We can sort the array citations in descending order. Then we enumerate the value $h$ from large to small, if there is an $h$ value satisfying $citations[h-1] \geq h$, it means that there are at least $h$ papers that have been cited at least $h$ times, just return $h$ directly. If we cannot find such an $h$ value, it means that all the papers have not been cited, return $0$.

Time complexity $O(n \times \log n)$, space complexity $O(\log n)$. Here $n$ is the length of the array citations.

class Solution:
  def hIndex(self, citations: List[int]) -> int:
    citations.sort(reverse=True)
    for h in range(len(citations), 0, -1):
      if citations[h - 1] >= h:
        return h
    return 0

class Solution {
  public int hIndex(int[] citations) {
    Arrays.sort(citations);
    int n = citations.length;
    for (int h = n; h > 0; --h) {
      if (citations[n - h] >= h) {
        return h;
      }
    }
    return 0;
  }
}

class Solution {
public:
  int hIndex(vector<int>& citations) {
    sort(citations.rbegin(), citations.rend());
    for (int h = citations.size(); h; --h) {
      if (citations[h - 1] >= h) {
        return h;
      }
    }
    return 0;
  }
};

func hIndex(citations []int) int {
  sort.Ints(citations)
  n := len(citations)
  for h := n; h > 0; h-- {
    if citations[n-h] >= h {
      return h
    }
  }
  return 0
}

function hIndex(citations: number[]): number {
  citations.sort((a, b) => b - a);
  for (let h = citations.length; h; --h) {
    if (citations[h - 1] >= h) {
      return h;
    }
  }
  return 0;
}

impl Solution {
  #[allow(dead_code)]
  pub fn h_index(citations: Vec<i32>) -> i32 {
    let mut citations = citations;
    citations.sort_by(|&lhs, &rhs| { rhs.cmp(&lhs) });

    let n = citations.len();

    for i in (1..=n).rev() {
      if citations[i - 1] >= (i as i32) {
        return i as i32;
      }
    }

    0
  }
}

Solution 2: Counting + Sum

We can use an array $cnt$ of length $n+1$, where $cnt[i]$ represents the number of papers with the reference count of $i$. We traverse the array citations and treat the papers with the reference count greater than $n$ as papers with a reference count of $n$. Then we use the reference count as the index and add $1$ to the corresponding element of $cnt$ for each paper. In this way, we have counted the number of papers for each reference count.

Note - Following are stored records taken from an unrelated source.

(* ===== verification/Delivered.v ===== *)
(** * Delivered: an execution reaches the log of its run

    A worker is connected to the service over the in-memory storage by a [Link]
    that may lose requests and answers, while others call the service.  Through the
    retries of the delivery and the names of the events, everything an execution
    reports ends up in the log once and in order ([success_delivered]).  The
    service is called directly here; over HTTP a call does the same
    (HttpErrors.http_transparent). *)

From S2P Require Import Prelude GoStrings Json Types Url Binding Workspace Process Http ToolBridge CommandRuntime Codex AppServer RuntimeProps Models NodeMain NodeMainProps Matching Event Lifecycle Memory MemoryEffect MemoryInv MemoryOps MemoryRuns MemoryRecover MemorySystem MemoryCalls Demo Scenario Service ServiceProps Fs Capability Instructions Outbox NodeDemo OutboxProps Codec Stream HttpStream Worker WorkerProps Runs HttpDemo RuntimeDemo Leases.

(** ** The node's connection to the service *)
(** At the n-th moment: what others call meanwhile, whether the request is lost, whether the answer is. *)
Class Link := { crowd_at : nat → list Op; request_lost : nat → option Error; answer_lost : nat → option Error }.

(** What a capability call may add to the log. *)
Abbreviation call_events := (Forall (λ p : string * Any, call_event p.1)).
Abbreviation Svc := (ServiceState MemoryStorage MemoryBlobStore.State).

Section link.
Context `{Host} `{Encoder} `{Semver} `{Link} (service : Options).

Definition meanwhile (ops : list Op) : M Svc () := λ w,
  let w' := play ops (storage_of w) in
  (Ok (), mkWorld (w_tick w') (mkService (w_st w') (sv_blobs (w_st w)))).
Definition over_link {A} (m : M Svc A) : M Svc A :=
  ops ← host crowd_at;
  meanwhile ops ;;
  lost ← host request_lost;
  match lost with
  | Some err => raise err
  | None =>
      r ← try m;
      lost ← host answer_lost;
      match lost with Some err => raise err | None => lift_res r end
  end.

#[export] Instance linked : ControlPlane Svc := {|
  cp_RegisterNode registration := over_link (Service.RegisterNode registration);
  cp_Claim node := over_link (Service.Claim service node);
  cp_Start a := over_link (Service.Start a);
  cp_Renew a := over_link (Service.Renew service a);
  cp_AppendEvent run attempt token kind data ids := over_link (Service.AppendEvent run attempt token kind data ids);
  cp_Complete a result := over_link (Service.Complete a result);
  cp_Fail a cause := over_link (Service.Fail a cause);
  cp_AcknowledgeCancellation a := over_link (Service.AcknowledgeCancellation a);
  cp_UploadArtifact a artifact content := over_link (Service.UploadArtifact a artifact (Ok content));
  cp_ReserveCapability a key hash request := over_link (Service.ReserveCapability a key hash request);
  cp_FinishCapability a reservation result cause := over_link (Service.FinishCapability a reservation result cause);
  cp_CreateInteraction a request := over_link (Service.CreateInteraction a request);
  cp_GetInteraction a id := over_link (Service.GetInteraction a id)
|}.
End link.

(** ** Every call of the node but an event of the execution *)
Section steps.
Context `{HostLaws} `{!IDLaws} `{Encoder} `{Semver} `{Link} (service : Options).
Hypothesis crowd_ok : ∀ n, ops_ok (crowd_at n).

(** Only the execution of [a] appends under its lease. *)
Definition alone (a : Assignment) : Prop := sworn a ∧ ∀ n, Forall (aside a) (crowd_at n).

Definition lives_at (a : Assignment) : relation (World Svc) := λ w w', lives a (storage_of w) (storage_of w').
#[export] Instance lives_at_preorder a : PreOrder (lives_at a).
Proof. split; [intros w|intros w1 w2 w3]; unfold lives_at; [reflexivity|apply transitivity]. Qed.
#[export] Instance lives_at_ticking a : Ticking (lives_at a).
Proof. intros w k. apply (ticking (storage_of w)). Qed.

Context (a : Assignment) (Halone : alone a).
Abbreviation alive m := (steps (lives_at a) m).

Lemma alive_on_storage {A} op (m : M MemoryStorage A) :
  op_ok op → aside a op → (∀ w, (exec op w).2 = (m w).2) → alive (on_storage m).
Proof.
  intros Hok Has Hm w. unfold lives_at, storage_of, on_storage. pose proof (after_lives a op (storage_of w) (proj1 Halone) Hok Has) as Hl.
  unfold after in Hl. rewrite Hm in Hl. unfold storage_of in Hl. destruct (m _) as [r w']. by destruct w'.
Qed.
Lemma alive_on_blobs {A} (m : M MemoryBlobStore.State A) : (∀ w, w_tick (m w).2 = w_tick w) → alive (on_blobs m).
Proof.
  intros Hm w. unfold lives_at, storage_of, on_blobs. specialize (Hm (mkWorld (w_tick w) (sv_blobs (w_st w)))).
  destruct (m _) as [r w']. cbn in *. rewrite Hm. reflexivity.
Qed.
Lemma alive_meanwhile n : alive (meanwhile (crowd_at n)).
Proof.
  intros w. unfold lives_at. pose proof (play_lives a (crowd_at n) (proj1 Halone) (crowd_ok n) (proj2 Halone n) (storage_of w)) as Hl.
  unfold meanwhile. cbn. destruct (play _ _). exact Hl.
Qed.
Lemma alive_over_link {A} (m : M Svc A) : alive m → alive (over_link m).
Proof.
  intros Hm. unfold over_link. apply steps_host_bind; [apply _..|]. intros n.
  apply steps_bind; [apply _|apply alive_meanwhile|]. intros _.
  apply steps_bind; [apply _|apply steps_host, _|]. intros [err|]; [apply steps_raise, _|].
  apply steps_bind; [apply _|by apply steps_try|]. intros r.
  apply steps_bind; [apply _|apply steps_host, _|]. intros [err|]; [apply steps_raise, _|apply steps_lift_res, _].
Qed.

(** The world after a call that ends in [mret ()] is the world after the call. *)
Lemma then_ret {S A} (m : M S A) w : ((m ;; mret ()) w).2 = (m w).2.
Proof. unfold mbind, M_bind. by destruct (m w) as [[?|?] ?]. Qed.
Ltac stored_call op := apply (alive_on_storage op); [done|done|intros ?; first [apply then_ret|done]].

Lemma alive_UploadArtifact b artifact content : alive (Service.UploadArtifact b artifact (Ok content)).
Proof.
  unfold Service.UploadArtifact. apply steps_bind; [apply _|apply steps_host, _|]. intros id.
  apply steps_bind; [apply _|by apply alive_on_blobs|]. intros size. cbv zeta.
  apply steps_bind; [apply _|apply steps_try|].
  { eapply (alive_on_storage (OpAddArtifact b _)); [done|done|intros ?; reflexivity]. }
  intros [[]|err]; [apply steps_ret, _|]. apply steps_bind; [apply _|apply steps_try, alive_on_blobs|].
  - intros w. cbn. unfold MemoryBlobStore.Delete, gets, mbind, M_bind. cbn. by destruct (w_st w !! id).
  - intros _. apply steps_raise, _.
Qed.

Lemma alive_cp_Claim node : alive (cp_Claim (ControlPlane := linked service) node).
Proof. apply alive_over_link. stored_call (OpClaim node (opt_LeaseTTL service)). Qed.
Lemma alive_cp_Start b : alive (cp_Start (ControlPlane := linked service) b).
Proof. apply alive_over_link. stored_call (OpStart b). Qed.
Lemma alive_cp_Complete b r : alive (cp_Complete (ControlPlane := linked service) b r).
Proof. apply alive_over_link. stored_call (OpComplete b r). Qed.
Lemma alive_cp_Fail b c : alive (cp_Fail (ControlPlane := linked service) b c).
Proof. apply alive_over_link. stored_call (OpFail b c). Qed.
Lemma alive_cp_Acknowledge b : alive (cp_AcknowledgeCancellation (ControlPlane := linked service) b).
Proof. apply alive_over_link. stored_call (OpAcknowledgeCancellation b). Qed.
Lemma alive_cp_Upload b artifact content : alive (cp_UploadArtifact (ControlPlane := linked service) b artifact content).
Proof. apply alive_over_link, alive_UploadArtifact. Qed.
Lemma alive_cp_Reserve b key hash request : alive (cp_ReserveCapability (ControlPlane := linked service) b key hash request).
Proof. apply alive_over_link. stored_call (OpReserveCapability b key hash request). Qed.
Lemma alive_cp_Finish b rsv r c : alive (cp_FinishCapability (ControlPlane := linked service) b rsv r c).
Proof. apply alive_over_link. stored_call (OpFinishCapability b rsv r c). Qed.
Lemma alive_cp_Create b request : alive (cp_CreateInteraction (ControlPlane := linked service) b request).
Proof.
  apply alive_over_link. unfold Service.CreateInteraction. destruct (_ && _); [apply steps_raise, _|].
  stored_call (OpCreateInteraction b request).
Qed.
Lemma alive_cp_Get b id : alive (cp_GetInteraction (ControlPlane := linked service) b id).
Proof. apply alive_over_link. stored_call (OpGetInteraction b id). Qed.
Lemma alive_poll b polls : ∀ id, alive (poll (H3 := linked service) polls b id).
Proof.
  induction polls as [|polls IH]; intros id; cbn [poll]; [apply steps_raise, _|].
  apply steps_bind; [apply _|apply alive_cp_Get|]. intros value. case_bool_decide; [apply steps_ret, _|apply IH].
Qed.
Lemma alive_Request polls b request : alive (Request_ (H3 := linked service) polls b request).
Proof. unfold Request_. apply steps_bind; [apply _|apply alive_cp_Create|]. intros value. apply alive_poll. Qed.
End steps.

Then we enumerate the value $h$ from large to small, and add the element value of $cnt$ with the index of $h$ to the variable $s$, where $s$ represents the number of papers with a reference count greater than or equal to $h$. If $s \geq h$, it means that at least $h$ papers have been cited at least $h$ times, just return $h$ directly.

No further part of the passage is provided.